Today I also wanted to share a happy memory since I have so few. It's kinda vague, but it's there and I love this memory all the same. Every time we have a big thunderstorm I remember it and it makes me smile. When I was a little girl we always looked forward to a summer thunderstorm, as the rain poured heavily down we would run and grab a bottle of beer and race to the nearest rain gutter. We would get our heads good and wet and then pour the beer over our heads and scrub it in like shampoo, then rinse it out in the gutter. I can still hear our laughter as we fought to get the best part of the roof (just off the corner of the porch on the right hand side) where there would be the biggest amount of water falling. It was so much fun taking our beer showers, and our hair was always so silky and smooth afterward. Those were the times when I almost felt normal, the times when, even though we were wasting good beer, we were not yelled at or beaten for it. For some reason the egg donor allowed this behavior and occasionally would even laugh with us...although she never joined in on the fun. She almost seemed like a mother at those times, those rare moments that I can remember without an ache in my heart.

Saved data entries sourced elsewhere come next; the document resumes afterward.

(** A container with its items, at the top or inside of another one. *)
Lemma container_ok {A} (reads : list A -> bytes -> Prop) dt a b e es l v :
  js_ready dt -> js_nest dt <= 15 -> (js_nest dt = 0 -> js_key_printed dt = false) ->
  ser_event_step apk_serializer_json dt e = ser_json_start dt a b ->
  (forall d1, js_ready d1 -> js_nest d1 = js_nest dt + 1 -> js_key_printed d1 = false ->
     exists d2, ser_run apk_serializer_json d1 es = Some d2 /\ wrote_items reads d1 d2 l) ->
  (forall body w, match l with [] => body = [] | _ => reads l body end -> all_ws w -> reads_value v ([a] ++ body ++ w ++ [b])) ->
  exists d3 w body, ser_run apk_serializer_json dt (e :: es ++ [SerEnd]) = Some d3 /\ js_same dt d3 /\ js_key_printed d3 = false /\
    js_need_separator d3 = true /\ all_ws w /\ reads_value v body /\
    js_out d3 = js_out dt ++ (if js_nest dt =? 0 then [] else js_sep dt ++ w) ++ body ++ (if js_nest dt =? 0 then [10] else []).
Proof.
  intros Hr Hn Hk He Hes Hv. destruct (json_start_ok dt a b Hr ltac:(lia) Hk) as (d1 & w & Hs & Hin & Hsep & Hw & Ho).
  pose proof Hin as [I1 I2 I3 I4 I5]. pose proof Hr as [H0 _].
  destruct (Hes d1) as (d2 & Hrun & Hsame & Hkp & Hitems); [split; [lia|done]|done|done|].
  destruct (json_end_ok dt d1 d2 b Hr ltac:(lia) Hin Hsame Hkp) as (d3 & w3 & Hend & Hs3 & Hk3 & Hn3 & Hw3 & Ho3).
  assert (Hbody : exists body, js_out d2 = js_out d1 ++ body /\ match l with [] => body = [] | _ => reads l body end).
  { destruct l as [|x l]; [exists []; rewrite app_nil_r; by destruct Hitems|]. destruct Hitems as (_ & body & E & Hb).
    exists body. split; [|done]. rewrite E. unfold js_sep. by rewrite I3, Hsep. }
  destruct Hbody as (body & Hob & Hb). exists d3, w, ([a] ++ body ++ w3 ++ [b]). split.
  { cbn [ser_run]. rewrite He, Hs. cbn [mbind option_bind]. rewrite ser_run_app, Hrun. cbn [mbind option_bind].
    apply (ser_run_one _ _ _ 0). exact Hend. }
  split_and!; try done; [by apply Hv|]. rewrite Ho3, Hob, Ho. by rewrite <- !app_assoc.
Qed.

Definition items_depth (l : list jvalue) : Z := foldr (fun v d => Z.max (json_depth v) d) 0 l.
Definition members_depth (l : list (bytes * jvalue)) : Z := foldr (fun kv d => Z.max (json_depth kv.2) d) 0 l.

Lemma items_depth_nonneg l : 0 <= items_depth l.
Proof. induction l as [|v l IH]; [done|]. unfold items_depth in *. cbn [foldr]. lia. Qed.
Lemma members_depth_nonneg l : 0 <= members_depth l.
Proof. induction l as [|v l IH]; [done|]. unfold members_depth in *. cbn [foldr]. lia. Qed.

(** An item, then the items after it. *)
Lemma items_cons {A} (reads : list A -> bytes -> Prop) dt d1 d2 x l text :
  js_same dt d1 -> js_key_printed d1 = false -> js_need_separator d1 = true -> js_out d1 = js_out dt ++ js_sep dt ++ text ->
  wrote_items reads d1 d2 l ->
  (forall body, match l with [] => body = [] | _ => exists b, body = 44 :: b /\ reads l b end -> reads (x :: l) (text ++ body)) ->
  wrote_items reads dt d2 (x :: l).
Proof.
  intros Hs Hk Hn Ho (Hs2 & Hk2 & Hl) Hreads. split; [by apply (js_same_trans dt d1)|]. split; [done|].
  destruct l as [|y l].
  - destruct Hl as [E1 E2]. split; [congruence|]. exists (text ++ []). split; [by rewrite E1, Ho, app_nil_r|by apply Hreads].
  - destruct Hl as (E1 & body & E2 & Hb). split; [done|]. exists (text ++ 44 :: body). split; [|apply Hreads; eauto].
    rewrite E2, Ho. unfold js_sep at 2. rewrite Hk, Hn. cbn. by rewrite <- !app_assoc.
Qed.

Lemma key_ok dt k :
  js_ready dt -> js_nest dt <= 16 -> js_key_printed dt = false ->
  exists d w, ser_json_key dt k = Some (0, d) /\ all_ws w /\ js_same dt d /\ js_key_printed d = true /\
    js_out d = js_out dt ++ js_sep dt ++ w ++ [34] ++ blob_data k ++ [34; 58].
Proof.
  intros Hr Hn Hk. unfold ser_json_key. destruct (json_indent_ok (js_newline dt) true Hr Hn) as (w & Hw & ->). cbn [mbind option_bind].
  eexists _, w. split; [done|]. split; [done|]. split; [by split_and!|]. split; [done|].
  unfold js_sep. cbn. rewrite andb_true_r. by rewrite <- !app_assoc.
Qed.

I mentioned the other day that I was thinking of changing up my blog, I've decided that at least for now I'm gonna leave it as is. I don't think I have the discipline to post on 2 separate blogs and I'm not really sure my life is truly interesting enough anyway lol As for Orion's meds, well that's still up in the air and it's mainly because I'm not entirely sure he's actually feeling that way. When I mentioned to him about changing up his meds he said that the adderral doesn't really make it so he can't have fun it's just that he doesn't like taking it. A couple days after that he said he just doesn't want to change meds because he's afraid of worse side effects and the uncertainty of how a different med would work. I hate the idea of him being depressed and forlorn because of his meds but now I'm not sure that it is the meds. I guess I will have to have the doctor talk to him and see if the doctor can get an honest answer out of him and maybe give him some reassurance that a different medicine may not be as bad as he's anticipating. I know that kids often change meds, I know that quite often people go through 5 or 6 different ones until they find the one that works best for their child, but Orion doesn't get that and doesn't want worse side effects. Unfortunately that could happen and there is no way to know what will happen until we try. I just don't know what to do and feel lost in this matter. I wish I had a magic 8 ball so I could ask it what to do, I wish I knew all the answers, I wish I could just wave a wand and make everything better...but I can't so I will trudge onward in hopes of tripping over the right answers sooner or later.
Ok peoples, that's it for this week. I hope everyone has a terrific weekend and finds a way to make some happy memories for their children. No matter what kind of parent you are, whether ytou are the tough parent, the soft parent or even the inbetween parent, make sure your children hear you laugh so that when they grow up they will have something special to remember forever!